Avec un roulement d'yeux, la jeune fille referma la fermeture éclair de son sac à dos et le laissa tomber à ses pieds avant de poser le paquet de gâteaux sur le tableau de bord et de rattacher sa ceinture. Sasha la remercia et reprit la route.
‒ Hé, tu veux pas jouer à un jeu ? quémanda Winnie, la bouche pleine et projetant des miettes de biscuits partout. Genre le jeu des vingt questions ! En plus, on a pas vraiment pris le temps de faire connaissance toutes les deux !
‒ Si tu veux.
‒ Cool ! Je commence ! Tu as quel âge ?
‒ Vingt-quatre.
‒ Vraiment ? Je te pensais plus âgée, et en même temps... ouais, ça te convient bien ! OK, ton tour !
‒ Même question.
‒ J'ai seize ans, répondit Winnie en bombant le torse de fierté -pour quoi, l'aînée ne savait pas mais elle se souvenait avoir eu hâte d'atteindre cet âge elle-aussi. De la famille ?
‒ Ouais.
Dans le bord de son champ de vision, la jeune femme repéra du mouvement. Un infecté se dépatouillait hors des bois, avançant difficilement vers la lumière projetée par les feux de route. Le temps que la voiture arrive à son niveau, il avait atteint la route alors elle dût faire un léger écart pour l'éviter.
‒ C'est tout ? Tu vas pas en dire plus ?
‒ Tu m'as juste demander si j'avais de la famille, pas qui, quoi, quand, comment.

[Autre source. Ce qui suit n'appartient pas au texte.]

(** [SELECT items ... WHERE p LIMIT lim OFFSET off] over materialized rows,
    composed as the executor pipeline composes it, is the list function: where
    the predicate and the items evaluate on every row, to [keep] and [out], the
    pipeline produces exactly [out] of the [lim] rows after the first [off]
    accepted ones, in order, and then ends. *)
Theorem select_pipeline {rt : Runtime} rows p items (keep : Row -> bool) (out : Row -> Row) lim off
    (Hp : Forall (fun row => evaluate_pred rt p row = Ok (keep row)) rows)
    (Hi : Forall (fun row => evaluate_items items row = Ok (out row)) rows)
    (Hl : 0 <= lim) (Ho : 0 <= off) :
  yields (limit_new (mk_projection (mk_filter (mk_derived rows 0) p []) items) lim off)
    (ResRow <$> (out <$> take (Z.to_nat lim) (drop (Z.to_nat off) (List.filter keep rows)))) (Ok tt).
Proof.
  pose proof (filter_yields _ p [] _ _ (derived_yields rows 0)) as F. rewrite drop_0 in F.
  rewrite (transform_rows _ (fun row => if keep row then Some row else None)) in F.
  2: { eapply Forall_impl; [exact Hp|]. intros row E. unfold filter_row. rewrite E. by destruct (keep row). }
  assert (K : omap (fun row => if keep row then Some row else None) rows = List.filter keep rows).
  { clear. induction rows as [|row rows IH]; [done|]. cbn. destruct (keep row); cbn; by rewrite IH. }
  rewrite K in F. cbn [fst snd] in F. apply (projection_yields _ items) in F.
  rewrite (transform_rows _ (fun row => Some (out row))) in F.
  2: { apply List.Forall_forall. intros row (I & _)%List.filter_In.
    unfold project_row. by rewrite (proj1 (List.Forall_forall _ _) Hi row I). }
  assert (M : omap (fun row => Some (out row)) (List.filter keep rows) = out <$> List.filter keep rows).
  { clear. induction (List.filter keep rows) as [|row l IH]; [done|]. cbn. by rewrite IH. }
  rewrite M in F. cbn [fst snd] in F. rewrite (fmap_take out), (fmap_drop out).
  destruct (Z.eq_dec lim 0) as [->|N]; [apply limit_zero_yields|].
  apply (limit_yields _ lim off 0 0) in F; [|lia..]. rewrite !Z.sub_0_r, limit_stream_rows in F. done.
Qed.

‒ Mets-y un peu du tien Sasha, ronchonna Winnie. Mais d'accord, à toi.
‒ Ta couleur préférée ?
‒ Violet ! Ou vert. Non, attends ! Bleu turquoise ! Argh je sais pas ! Toutes ? Je peux pas en choisir qu'une ! Ta question est trop dure !
Un petit sourire aux lèvres, la jeune femme écoutait sa partenaire vantait les mérites de chaque couleur et argumentait sur leur beauté et pourquoi elle les aimait.

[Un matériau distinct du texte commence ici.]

(** DISTINCT and the set operations, over any inputs that end without an
    error and whatever the hash tables do within their contract: on rows without
    NaN and without negative zero, DISTINCT yields each row once, where it first
    occurs; UNION ALL the left rows and then the right; UNION the first
    occurrences of both; INTERSECT those of the left rows that the right has,
    EXCEPT those that it has not. *)
Theorem row_algebra_exact `{ProbingLaws} {L R : Type} `{ExecutorLaws L} `{ExecutorLaws R}
    (l : L) (r : R) ls rs
    (Yl : yields l ls (Ok tt)) (Yr : yields r rs (Ok tt))
    (Hl : Forall regular_row (rows_of ls)) (Hr : Forall regular_row (rows_of rs)) :
  yields (mat_new (mk_distinct l)) (ResRow <$> first_occurrences (rows_of ls)) (Ok tt)
  /\ NoDup (first_occurrences (rows_of ls))
  /\ forall o al, yields (mat_new (mk_setop l r o al)) (ResRow <$> set_rows o al (rows_of ls) (rows_of rs)) (Ok tt).
Proof.
  split; [by apply distinct_yields|]. split; [apply first_occurrences_NoDup|]. intros o al. by apply setop_yields.
Qed.

Definition sample_left : list Row := [[VInt 1; VNull]; [VInt 2; VNull]; [VInt 1; VNull]].
Definition sample_right : list Row := [[VInt 1; VNull]; [VInt 3; VNull]].

#[local] Existing Instance scan_probing.
#[local] Existing Instance scan_probing_laws.

Lemma row_algebra_exact_witness :
  yields (mat_new (mk_setop (mk_derived sample_left 0) (mk_derived sample_right 0) Intersect false))
    [ResRow [VInt 1; VNull]] (Ok tt).
Proof.
  assert (Hl : Forall regular_row (rows_of (ResRow <$> drop 0 sample_left))).
  { repeat constructor; intros; discriminate. }
  assert (Hr : Forall regular_row (rows_of (ResRow <$> drop 0 sample_right))).
  { repeat constructor; intros; discriminate. }
  pose proof (row_algebra_exact (mk_derived sample_left 0) (mk_derived sample_right 0) _ _
    (derived_yields sample_left 0) (derived_yields sample_right 0) Hl Hr) as (_ & _ & S).
  refine (eq_ind _ (fun out => yields _ out (Ok tt)) (S Intersect false) _ _). vm_compute. reflexivity.
Defined.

Sasha avait besoin de remercier quiconque avait placé Winnie sur sa route. La survie était devenue moins pénible et éprouvante depuis qu'elle avait fait sa rencontre. La solitude et le désespoir qui faisaient serrer son cœur s'étaient peu à peu éloignés ces deux derniers jours alors que l'adolescente comblait le silence par ses monologues constants. Elle priait que leur temps ensemble durerait et qu'elles ne se sépareraient pas de sitôt. Sasha n'avait pas hâte de reprendre une vie de nomade seule et silencieuse.